“Delicati equilibri di politica economica internazionale hanno probabilmente indotto l’Unione Europea ad esprimere parere positivo all’importazione di polli statunitensi, i cosiddetti “polli alla varechina” le cui carni venivano trattate con il cloro, operazione vietata dalla Comunità Europea fin dal 1997”. La denuncia arriva da uno massimi rappresentanti del mondo agroalimentare italiano, Fabio Massimo Cantarelli (nella foto), Presidente del Consorzio Agrario di Parma.

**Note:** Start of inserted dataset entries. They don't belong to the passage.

(** * Jellyfin -> Plex playlist migration: the three migrators of the repository

    The repository holds three implementations of the same tool:
    - [src/migrate_playlist.py]      (module [MigratePlaylist], class based, has a dry-run mode),
    - [src/playlist_migrator.py]     (module [PlaylistMigrator], search-based playlist lookup),
    - [src/migrate_playlist/cli.py]  (module [Cli], the short functional version).

    The servers are external: a [World] records what each remote call answers
    (a value or a raised exception).  The Python code is embedded as functions
    into a small trace-and-exception monad [Run]: a run yields the ordered
    list of the remote calls and messages it issued, and either a value or
    the exception that escaped. *)

From stdpp Require Import base list sets strings pretty.
From Stdlib Require Import Ascii.

Local Open Scope string_scope.
Local Open Scope list_scope.

(** ** Exceptions *)

(** The exception classes the code tells apart.  [SystemExit] is not an
    [Exception] in Python: [except Exception] lets it through, a bare
    [except:] catches it. *)
Inductive Exn : Type :=
| RequestException (msg : string)   (* requests.exceptions.RequestException *)
| Exception (msg : string)          (* any other subclass of Exception *)
| SystemExit (arg : string).        (* sys.exit(1) / raise SystemExit(msg) *)

Definition is_Exception (e : Exn) : bool :=
  match e with SystemExit _ => false | _ => true end.

Definition is_RequestException (e : Exn) : bool :=
  match e with RequestException _ => true | _ => false end.

(** [f"{e}"] *)
Definition str_exn (e : Exn) : string :=
  match e with RequestException m | Exception m | SystemExit m => m end.

(** ** Data as the two servers report it *)

(** A Jellyfin playlist object (the keys the code reads). *)
Record JfPlaylist := { pl_Name : string; pl_Id : string }.

(** One entry of [item["MediaSources"]]. *)
Record MediaSource := { ms_Path : option string }.

(** A Jellyfin playlist item: every key the code reads is optional. *)
Record JfItem := {
  it_Name : option string;
  it_MediaSources : option (list MediaSource);
  it_Path : option string
}.

(** A Plex library entry: [item.media[*].parts[*].file]. *)
Record MediaPart := { file : string }.
Record Media := { parts : list MediaPart }.
Record PlexItem := {
  title : string;
  media : option (list Media)     (* [None]: no [media] attribute *)
}.

(** A Plex library section.  [section.all()] and the two server-side
    searches are remote calls: each answers a list or raises. *)
Record PlexSection := {
  sec_title : string;
  sec_all : Exn + list PlexItem;
  sec_search_filepath : string -> Exn + list PlexItem;
  sec_search_filename : string -> Exn + list PlexItem
}.
(** The page of every present source is there after the loop. *)
Lemma for_each_pages (entries : list (str * str)) : forall w w',
  List.NoDup entries ->
  (forall e e', In e entries -> In e' entries ->
     fst e <> in_docs (html_filename_of (fst e'))) ->
  (forall e e', In e entries -> In e' entries ->
     in_docs (html_filename_of (fst e)) = in_docs (html_filename_of (fst e')) ->
     e = e') ->
  for_each entries w = Ret w' ->
  forall e content,
    In e entries -> files w !! fst e = Some (Text content) ->
    exists html,
      markdown_to_html_simple content (snd e) = Ret html /\
      files w' !! in_docs (html_filename_of (fst e)) = Some (Text html).
Proof.
  induction entries as [|e0 entries IH]; intros w w' Hnd Hsep Hout Hrun e content He Hc;
    [contradiction|].
  apply List.NoDup_cons_iff in Hnd as [Hnotin Hnd].
  pose proof (for_each_returns_inv (e0 :: entries) w w' Hsep Hrun) as Hcan.
  cbn [forallb] in Hcan. apply andb_true_iff in Hcan as [Hcan0 Hcan].
  destruct (convert_file_spec w e0 Hcan0) as (w1 & Hrun1 & _ & Hu1 & _ & Hf1).
  cbn [for_each] in Hrun. rewrite Hrun1 in Hrun. cbn [bind] in Hrun.
  assert (Hsep' : forall a b, In a entries -> In b entries ->
             fst a <> in_docs (html_filename_of (fst b))).
  { intros a b Ha Hb. apply Hsep; simpl; auto. }
  assert (Hsame : forall e', In e' (e0 :: entries) ->
             files w1 !! fst e' = files w !! fst e').
  { intros e' He'.
    destruct Hf1 as [[_ ->]|(c0 & h0 & _ & _ & ->)]; [reflexivity|].
    apply lookup_insert_ne. intros Heq.
    apply (Hsep e' e0); simpl; auto. }
  destruct He as [<-|He].
  - destruct Hf1 as [[Hnone _]|(c0 & h0 & Hc0 & Hh0 & Hw1)]; [congruence|].
    assert (c0 = content) by congruence. subst c0.
    exists h0. split; [exact Hh0|].
    destruct (for_each_spec entries w1 Hsep'
                (for_each_returns_inv entries w1 w' Hsep' Hrun))
      as (w2 & Hrun2 & _ & _ & _ & Hkeep).
    assert (w2 = w') by congruence. subst w2.
    rewrite Hkeep.
    + rewrite Hw1. apply lookup_insert_eq.
    + intros e' He' _ Heq. apply Hnotin.
      rewrite (Hout e0 e'); simpl; auto.
  - apply (IH w1 w'); try assumption.
    + intros a b Ha Hb. apply Hout; simpl; auto.
    + rewrite Hsame by (simpl; auto). exact Hc.
Qed.

Lemma files_to_convert_NoDup : List.NoDup files_to_convert.
Proof.
  unfold files_to_convert.
  repeat (apply List.NoDup_cons; [simpl; intros H;
    repeat (destruct H as [H|H]; [vm_compute in H; discriminate H|]);
    contradiction|]).
  apply List.NoDup_nil.
Qed.

(** A run that returns, as a whole. *)
Lemma main_spec (w w' : world) :
  main w = Ret w' ->
  convertible w = true /\
  dirs w' = {[ docs_dir ]} ∪ dirs w /\
  unwritable w' = unwritable w /\
  (forall e content,
     In e files_to_convert -> files w !! fst e = Some (Text content) ->
     exists html,
       markdown_to_html_simple content (snd e) = Ret html /\
       files w' !! in_docs (html_filename_of (fst e)) = Some (Text html)) /\
  (forall k,
     (forall e, In e files_to_convert -> is_Some (files w !! fst e) ->
        k <> in_docs (html_filename_of (fst e))) ->
     files w' !! k = files w !! k).
Proof.
  unfold main. intros Hrun.
  pose proof (for_each_returns_inv files_to_convert (mkdir_exist_ok docs_dir w) w'
                sources_apart Hrun) as Hcan.
  destruct (for_each_spec files_to_convert (mkdir_exist_ok docs_dir w)
              sources_apart Hcan)
    as (w2 & Hrun2 & Hd & Hu & _ & Hkeep).
  assert (w2 = w') by congruence. subst w2.
  split; [exact Hcan|]. split; [exact Hd|]. split; [exact Hu|]. split.
  - intros e content He Hc.
    apply (for_each_pages files_to_convert (mkdir_exist_ok docs_dir w) w'
             files_to_convert_NoDup sources_apart outputs_apart Hrun e content He Hc).
  - intros k Hk. rewrite Hkeep; [reflexivity|].
    intros e He Hex. apply Hk; [exact He|].
    unfold path_exists in Hex. simpl in Hex.
    now apply bool_decide_eq_true in Hex.
Qed.

(** In a run that returns, each present source was text. *)
Lemma convertible_present (w : world) (e : str * str) (n : node) :
  convertible w = true -> In e files_to_convert ->
  files w !! fst e = Some n -> exists content, n = Text content.
Proof.
  intros Hcan He Hn.
  pose proof (proj1 (forallb_forall _ _) Hcan e He) as H.
  unfold can_convert in H. rewrite Hn in H.
  destruct n; [eauto|discriminate..].
Qed.

(** X6: after a run that returns, each of the four sources that was
    present was a text, and its page is in the output directory under
    its output name: the conversion of the source's content with the
    title of the pair; every other path, the sources among them, holds
    what it held before. *)
Theorem main_writes_pages (w w' : world) :
  main w = Ret w' ->
  (forall filename title n,
     In (filename, title) files_to_convert ->
     files w !! filename = Some n ->
     exists content html,
       n = Text content /\
       markdown_to_html_simple content title = Ret html /\
       files w' !! in_docs (html_filename_of filename) = Some (Text html)) /\
  (forall k,
     (forall e, In e files_to_convert ->
        k <> in_docs (html_filename_of (fst e))) ->
     files w' !! k = files w !! k) /\
  (forall e, In e files_to_convert -> files w' !! fst e = files w !! fst e).
Proof.
  intros Hrun.
  destruct (main_spec w w' Hrun) as (Hcan & _ & _ & Hpages & Hkeep).
  split; [|split].
  - intros filename title n Hin Hn.
    destruct (convertible_present w (filename, title) n Hcan Hin Hn) as [content ->].
    destruct (Hpages (filename, title) content Hin Hn) as (html & Hh & Hf).
    exists content, html. auto.
  - intros k Hk. apply Hkeep. intros e He _. now apply Hk.
  - intros e He. apply Hkeep. intros e' He' _. now apply sources_apart.
Qed.

Lemma main_writes_pages_witness :
  main license_only = Ret license_only_done /\
  exists content html,
    Text (lit "# Grant" ++ [nl] ++ lit "You may use this software.") = Text content /\
    markdown_to_html_simple content (lit "License") = Ret html /\
    files license_only_done !! in_docs (html_filename_of (lit "LICENSE"))
    = Some (Text html).
Proof.
  split; [vm_compute; reflexivity|].
  apply (proj1 (main_writes_pages license_only license_only_done
                  ltac:(vm_compute; reflexivity))
           (lit "LICENSE") (lit "License")).
  - right. right. left. reflexivity.
  - reflexivity.
Defined.

(** X7: after a run that returns, a second run returns as well and
    changes nothing: it writes the same pages again and leaves the same
    directories. *)
Theorem main_twice (w w1 : world) :
  main w = Ret w1 ->
  exists w2,
    main w1 = Ret w2 /\ files w2 = files w1 /\ dirs w2 = dirs w1.
Proof.
  intros Hrun1.
  destruct (main_spec w w1 Hrun1) as (Hcan & Hd1 & Hu1 & Hpages1 & Hkeep1).
  assert (Hsrc : forall e, In e files_to_convert ->
             files w1 !! fst e = files w !! fst e).
  { intros e He. apply Hkeep1. intros e' He' _. now apply sources_apart. }
  assert (Hcan1 : convertible w1 = true).
  { apply forallb_forall. intros e He.
    rewrite (can_convert_files w w1 e (Hsrc e He) Hu1).
    revert e He. now apply forallb_forall. }
  destruct (for_each_spec files_to_convert (mkdir_exist_ok docs_dir w1)
              sources_apart Hcan1) as (w2 & Hrun2 & _).
  change (main w1 = Ret w2) in Hrun2.
  destruct (main_spec w1 w2 Hrun2) as (_ & Hd2 & _ & Hpages2 & Hkeep2).
  exists w2. split; [exact Hrun2|]. split.
  - apply map_eq. intros k.
    destruct (decide (Exists (fun e => k = in_docs (html_filename_of (fst e)))
                        files_to_convert)) as [Hex|Hno].
    + apply List.Exists_exists in Hex as (e & He & ->).
      destruct (files w !! fst e) as [n|] eqn:Ec.
      * destruct (convertible_present w e n Hcan He Ec) as [content ->].
        destruct (Hpages1 e content He Ec) as (h1 & Hh1 & ->).
        rewrite <- (Hsrc e He) in Ec.
        destruct (Hpages2 e content He Ec) as (h2 & Hh2 & ->).
        congruence.
      * apply Hkeep2. intros e' He' Hsome Heq.
        apply outputs_apart in Heq; [|assumption..]. subst e'.
        rewrite (Hsrc e He), Ec in Hsome. now destruct Hsome.
    + apply Hkeep2. intros e He _ Heq. apply Hno.
      apply List.Exists_exists. eauto.
  - rewrite Hd2, Hd1. rewrite (assoc_L (∪)). now rewrite union_idemp_L.
Qed.

Lemma main_twice_witness :
  main license_only = Ret license_only_done /\
  exists w2,
    main license_only_done = Ret w2 /\
    files w2 = files license_only_done /\ dirs w2 = dirs license_only_done.
Proof.
  split; [vm_compute; reflexivity|].
  exact (main_twice license_only license_only_done ltac:(vm_compute; reflexivity)).
Defined.
(** [Layer.set_input_shape], inherited. *)
Definition set_input_shape (v : noneable (list Z)) (l : t) : t :=
  {| p := p l; _mask := _mask l; input_shape := v; n_units := n_units l;
     pass_through := pass_through l; trainable := trainable l;
     forward_pass := forward_pass l; backward_pass := backward_pass l;
     layer_name := layer_name l |}.

(** [Layer.set_layer_name], inherited: the given name, or the name of the
    class when the argument is [None]. *)
Definition set_layer_name (name : noneable string) (l : t) : t :=
  {| p := p l; _mask := _mask l; input_shape := input_shape l;
     n_units := n_units l; pass_through := pass_through l;
     trainable := trainable l; forward_pass := forward_pass l;
     backward_pass := backward_pass l;
     layer_name := Some (match name with Some n => n | None => "Dropout" end) |}.

(** [Layer.get_layer_name], inherited. *)
Definition get_layer_name (l : t) : result string := getattr (layer_name l).

End Dropout.

(** ** Activation *)

Module Activation.

Record t : Type := {
  activation_name : string;
  trainable : bool;
  forward_pass : noneable handle;
  backward_pass : noneable handle;
  input_shape : attr (noneable (list Z));
  layer_input : attr pyval;
  layer_name : attr string
}.

Definition __init__ (name : string) : t :=
  {| activation_name := name; trainable := true;
     forward_pass := None; backward_pass := None;
     input_shape := None; layer_input := None; layer_name := None |}.

Definition set_forward_pass (v : noneable handle) (l : t) : t :=
  {| activation_name := activation_name l; trainable := trainable l;
     forward_pass := v; backward_pass := backward_pass l;
     input_shape := input_shape l; layer_input := layer_input l;
     layer_name := layer_name l |}.

Definition set_backward_pass (v : noneable handle) (l : t) : t :=
  {| activation_name := activation_name l; trainable := trainable l;
     forward_pass := forward_pass l; backward_pass := v;
     input_shape := input_shape l; layer_input := layer_input l;
     layer_name := layer_name l |}.

Definition set_layer_input (v : pyval) (l : t) : t :=
  {| activation_name := activation_name l; trainable := trainable l;
     forward_pass := forward_pass l; backward_pass := backward_pass l;
     input_shape := input_shape l; layer_input := Some v;
     layer_name := layer_name l |}.

(** [str({'name': self.activation_name})] *)
Definition act_data (self : t) : pyval :=
  PyStrOf (PyDict [("name", AStr (activation_name self))]).

Definition _forward_pass (X : pyval) (training : bool) (input_layer : string)
  : M (t * graph) handle :=
  assign (set_layer_input X) ;;;
  self <- self_ ;;
  h <- R_declare "forward_pass_activation" X
         [("act_data", act_data self);
          ("input_layer", PyStr input_layer)] ;;
  assign (set_forward_pass (Some h)) ;;;
  ret h.

Definition _backward_pass (accum_grad : pyval) (input_layer : string)
  : M (t * graph) handle :=
  self <- self_ ;;
  layer_input <- lift_result (getattr (layer_input self)) ;;
  h <- R_declare "backward_pass_activation" accum_grad
         [("layer_input", layer_input);
          ("act_data", act_data self);
          ("input_layer", PyStr input_layer)] ;;
  assign (set_backward_pass (Some h)) ;;;
  ret h.

Definition output_shape (self : t) : result (noneable (list Z)) :=
  getattr (input_shape self).

Definition persist_weights : M (t * graph) unit := ret tt.

(** [Layer.set_input_shape], inherited. *)
Definition set_input_shape (v : noneable (list Z)) (l : t) : t :=
  {| activation_name := activation_name l; trainable := trainable l;
     forward_pass := forward_pass l; backward_pass := backward_pass l;
     input_shape := Some v; layer_input := layer_input l;
     layer_name := layer_name l |}.

(** [Layer.set_layer_name], inherited: the given name, or the name of the
    class when the argument is [None]. *)
Definition set_layer_name (name : noneable string) (l : t) : t :=
  {| activation_name := activation_name l; trainable := trainable l;
     forward_pass := forward_pass l; backward_pass := backward_pass l;
     input_shape := input_shape l; layer_input := layer_input l;
     layer_name := Some (match name with Some n => n | None => "Activation" end) |}.

(** [Layer.get_layer_name], inherited. *)
Definition get_layer_name (l : t) : result string := getattr (layer_name l).

End Activation.

(** ** Conv2D *)

Module Conv2D.

Record t : Type := {
  n_filters : Z;
  filter_shape : Z * Z;
  padding : string;
  stride : Z;
  input_shape : noneable (list Z);
  trainable : bool;
  W : pyval;
  w0 : pyval;
  forward_pass : noneable handle;
  backward_pass : noneable handle;
  optimizer : attr Optimizer;
  np_W : attr ndarray;
  np_w0 : attr ndarray;
  layer_input : attr pyval;
  layer_name : attr string
}.

Definition __init__ (n_filters : Z) (filter_shape : Z * Z)
  (input_shape : noneable (list Z)) (padding : string) (stride : Z) : t :=
  {| n_filters := n_filters; filter_shape := filter_shape;
     padding := padding; stride := stride; input_shape := input_shape;
     trainable := true; W := PyNone; w0 := PyNone;
     forward_pass := None; backward_pass := None;
     optimizer := None; np_W := None; np_w0 := None;
     layer_input := None; layer_name := None |}.

Definition set_forward_pass (v : noneable handle) (l : t) : t :=
  {| n_filters := n_filters l; filter_shape := filter_shape l;
     padding := padding l; stride := stride l;
     input_shape := input_shape l; trainable := trainable l;
     W := W l; w0 := w0 l;
     forward_pass := v; backward_pass := backward_pass l;
     optimizer := optimizer l; np_W := np_W l; np_w0 := np_w0 l;
     layer_input := layer_input l; layer_name := layer_name l |}.

Definition set_backward_pass (v : noneable handle) (l : t) : t :=
  {| n_filters := n_filters l; filter_shape := filter_shape l;
     padding := padding l; stride := stride l;
     input_shape := input_shape l; trainable := trainable l;
     W := W l; w0 := w0 l;
     forward_pass := forward_pass l; backward_pass := v;
     optimizer := optimizer l; np_W := np_W l; np_w0 := np_w0 l;
     layer_input := layer_input l; layer_name := layer_name l |}.

Definition set_layer_input (v : pyval) (l : t) : t :=
  {| n_filters := n_filters l; filter_shape := filter_shape l;
     padding := padding l; stride := stride l;
     input_shape := input_shape l; trainable := trainable l;
     W := W l; w0 := w0 l;
     forward_pass := forward_pass l; backward_pass := backward_pass l;
     optimizer := optimizer l; np_W := np_W l; np_w0 := np_w0 l;
     layer_input := Some v; layer_name := layer_name l |}.

Definition set_optimizer (v : Optimizer) (l : t) : t :=
  {| n_filters := n_filters l; filter_shape := filter_shape l;
     padding := padding l; stride := stride l;
     input_shape := input_shape l; trainable := trainable l;
     W := W l; w0 := w0 l;
     forward_pass := forward_pass l; backward_pass := backward_pass l;
     optimizer := Some v; np_W := np_W l; np_w0 := np_w0 l;
     layer_input := layer_input l; layer_name := layer_name l |}.

Definition set_np_W (v : ndarray) (l : t) : t :=
  {| n_filters := n_filters l; filter_shape := filter_shape l;
     padding := padding l; stride := stride l;
     input_shape := input_shape l; trainable := trainable l;
     W := W l; w0 := w0 l;
     forward_pass := forward_pass l; backward_pass := backward_pass l;
     optimizer := optimizer l; np_W := Some v; np_w0 := np_w0 l;
     layer_input := layer_input l; layer_name := layer_name l |}.

Definition set_np_w0 (v : ndarray) (l : t) : t :=
  {| n_filters := n_filters l; filter_shape := filter_shape l;
     padding := padding l; stride := stride l;
     input_shape := input_shape l; trainable := trainable l;
     W := W l; w0 := w0 l;
     forward_pass := forward_pass l; backward_pass := backward_pass l;
     optimizer := optimizer l; np_W := np_W l; np_w0 := Some v;
     layer_input := layer_input l; layer_name := layer_name l |}.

La polemica, che da alcune settimane corre a riguardo, prende le mosse da due considerazioni di tipo salutistico, in primo luogo l’ingestione di prodotti chimici può generare danni alla salute del consumatore, in secondo luogo, l’utilizzo del cloro può agevolare il formarsi di ceppi di batteri resistenti alla sostanza chimica. Quando si parla di polli ci si riferisce ad un comparto che, per quanto concerne l’Italia, è autosufficiente rispetto ai consumi interni e esprime un fatturato di 3,5 milioni di euro pari al 6,5% della PLV agricola nazionale (fonte Coldiretti) e che coinvolge oltre 5.000 allevamenti, quasi 200 macelli, oltre 500 imprese di lavorazione con l’impiego di circa 180.000 addetti. “A pochi mesi dalla grottesca montatura mediatica suscitata dall’infezione aviaria – sottolinea Cantarelli – non era privo di importanza che la Commissione Europea prendesse posizione. E lo ha fatto con una proposta che presenta luci ed ombre. Ombre perché consente comunque l’importazione di queste carni nonostante l’introduzione di alcune precauzioni che dovranno essere osservate dai paesi esportatori di carni bianche.” Tra le forme di cautela adottate e che comunque non risolvono completamente il problema di natura ambientale e salutistico, vi è l’obbligo di fare uso di una sola sostanza a base di Cloro per il lavaggio di decontaminazione imponendo quindi il divieto di fare uso di miscugli di diverse sostanze clorurate, l’obbligo del lavaggio con acqua potabile dopo il trattamento al cloro e infine, ma non ultimo per importanza, l’uso di etichette in cui si precisa che il prodotto è stato decontaminato con il cloro. “E’ su quest’ultima precauzione che va concentrata la nostra attenzione”, dice Cantarelli “ancora una volta l’etichetta diventa il fulcro di una serie di interessi che vanno dai produttori ai consumatori, accomunati in questa vicenda, come in altre in materia di etichettatura, da un unico interesse: leggibilità e completezza. L’ obbligatorietà dell’etichetta rappresenta infatti una sicura garanzia non solo per i consumatori che devono sapere di cosa si nutrono, ma anche per i produttori che grazie all’etichetta vedono premiata la qualità del loro processo produttivo e la serietà della loro produzione”.